[Date Prev][Date Next]
[Chronological]
[Thread]
[Top]
Re: Dynamic Groups
Well, I haven't read through Jeff's reference in its entirety so the
answer may
be contained therein. What I got from google before I posted this
request is
that you essentially use attributes to define the various 'groupings'
and then
use a search filter contained in an LDAP URL to find all entries that
have that
attribute thereby deriving the contents of the 'group'. Since the
attribute
is local to the individual entry, and potentially it was valued and is
maintained by an automated process, the addition or removal of that
entry's
'group' attribute seems to provide its dynamic status.

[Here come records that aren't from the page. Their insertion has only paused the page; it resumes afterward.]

Definition setPtyAvailable (b : bool) (st : State) : State :=
  mkState (instances st) (disposed st) (ptyModule st) b (countObserver st)
    (windowDestroyed st) (sent st) (counted st) (backend st) (nextHandle st).

Definition setWindowDestroyed (b : bool) (st : State) : State :=
  mkState (instances st) (disposed st) (ptyModule st) (ptyAvailable st) (countObserver st)
    b (sent st) (counted st) (backend st) (nextHandle st).

Definition logSent (m : IpcMsg) (st : State) : State :=
  mkState (instances st) (disposed st) (ptyModule st) (ptyAvailable st) (countObserver st)
    (windowDestroyed st) (sent st ++ [m]) (counted st) (backend st) (nextHandle st).

Definition logCounted (n : Z) (st : State) : State :=
  mkState (instances st) (disposed st) (ptyModule st) (ptyAvailable st) (countObserver st)
    (windowDestroyed st) (sent st) (counted st ++ [n]) (backend st) (nextHandle st).

Definition logBackend (c : BackendCall) (st : State) : State :=
  mkState (instances st) (disposed st) (ptyModule st) (ptyAvailable st) (countObserver st)
    (windowDestroyed st) (sent st) (counted st) (backend st ++ [c]) (nextHandle st).

Definition bumpHandle (st : State) : State :=
  mkState (instances st) (disposed st) (ptyModule st) (ptyAvailable st) (countObserver st)
    (windowDestroyed st) (sent st) (counted st) (backend st) (S (nextHandle st)).

(** The state after module load and [new PtyManager(window, observer)].
    [ptyAvailable] is set only when [require('node-pty')] gave a module. *)
Definition initialState (ptyLoads spawnIsFunction observer : bool) : State :=
  mkState [] false ptyLoads (ptyLoads && spawnIsFunction) observer false [] [] [] 0.

(** ** The manager's methods *)

(** [this.onTerminalCountChange?.(this.instances.size)] *)
Definition notifyTerminalCountChange (st : State) : State :=
  if countObserver st then logCounted (map_size (instances st)) st else st.

(** [if (!this.disposed && !this.window.isDestroyed()) webContents.send(...)] *)
Definition safeSend (m : IpcMsg) (st : State) : State :=
  if negb (disposed st) && negb (windowDestroyed st) then logSent m st else st.

(** [hay.includes(needle)] *)
Fixpoint includes (needle hay : string) : bool :=
  if String.prefix needle hay then true
  else match hay with
       | EmptyString => false
       | String _ hay' => includes needle hay'
       end.

Definition isPowerShell (executable : string) : bool :=
  includes "powershell" executable || includes "pwsh" executable.

Arguments isPowerShell : simpl never.
(* ------------------------------------------------------------------ *)
(** ** The clock tool ([tools/time.py]) *)

Record time_reading : Type := mk_time_reading {
  tr_time : string;
  tr_timezone : string }.

Definition get_current_time (clk : clock) : result time_reading :=
  try_except
    (let now := datetime_now clk in
     timezone_name <- tuple2_getitem (time_tzname clk) (time_daylight clk) ;;
     Return (mk_time_reading (strftime now) timezone_name))
    (reraise_as_ToolError "Failed to get current time").

(* ------------------------------------------------------------------ *)
(** ** The navigation tools ([tools/navigation.py]) *)

Record navigation_result : Type := mk_navigation_result {
  nr_path : string;
  nr_content : string;
  nr_loaded : bool;
  nr_message : string }.

Definition load_navigation_context (cfg : config) (fs : node)
  : result navigation_result :=
  try_except
    (if negb (exists_ fs (VAULT_CLAUDE_MD cfg)) then
       Raise (ToolError ("Navigation file not found at " +++ str (VAULT_CLAUDE_MD cfg)))
     else
       content <- read_text fs (VAULT_CLAUDE_MD cfg) ;;
       Return (mk_navigation_result
                 (str (VAULT_CLAUDE_MD cfg)) content true
                 "Top-level navigation context loaded successfully"))
    (reraise_as_ToolError "Failed to load navigation context").

Definition load_target_folder_context (cfg : config) (fs : node)
  : result navigation_result :=
  try_except
    (if negb (exists_ fs (TARGET_CLAUDE_MD cfg)) then
       Return (mk_navigation_result
                 (str (TARGET_CLAUDE_MD cfg)) "" false
                 ("No CLAUDE.md found in target folder: "
                    +++ str (TARGET_FOLDER_PATH cfg)))
     else
       content <- read_text fs (TARGET_CLAUDE_MD cfg) ;;
       Return (mk_navigation_result
                 (str (TARGET_CLAUDE_MD cfg)) content true
                 "Target folder navigation loaded successfully"))
    (reraise_as_ToolError "Failed to load target folder context").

So my question now morphs into many. Do I understand dynamic groupings
correctly? If so is the concept a standard, a proposed standard, or a
proprietary idea implemented by a few vendors? Won't LDAP eventually
run into
a hard limitation, or a performance limitation, using attribute based
'dynamic
groups' as I described above due to the large number of attributes that
could
potentially end up in a single entry? The direction I'm heading in here
is the
possibility of using dynamic groups as a form of role based access
control.
Tod
Quanah Gibson-Mount wrote:
> --On Wednesday, May 28, 2003 10:24 AM -0700 Jeff Costlow <j.costlow@f5.com>
> wrote:
>
> > I don't know what iPlanet is doing, but this document has some good
> > stuff in it.
> > http://middleware.internet2.edu/dir/groups/draft-internet2-mace-dir-grou
> > ps-best-practices-01.html
>
> Interestingly enough, I wrote a note to OpenLDAP-software just a few days
> ago myself asking if it is possible to use dynamic groups in OpenLDAP-2.1.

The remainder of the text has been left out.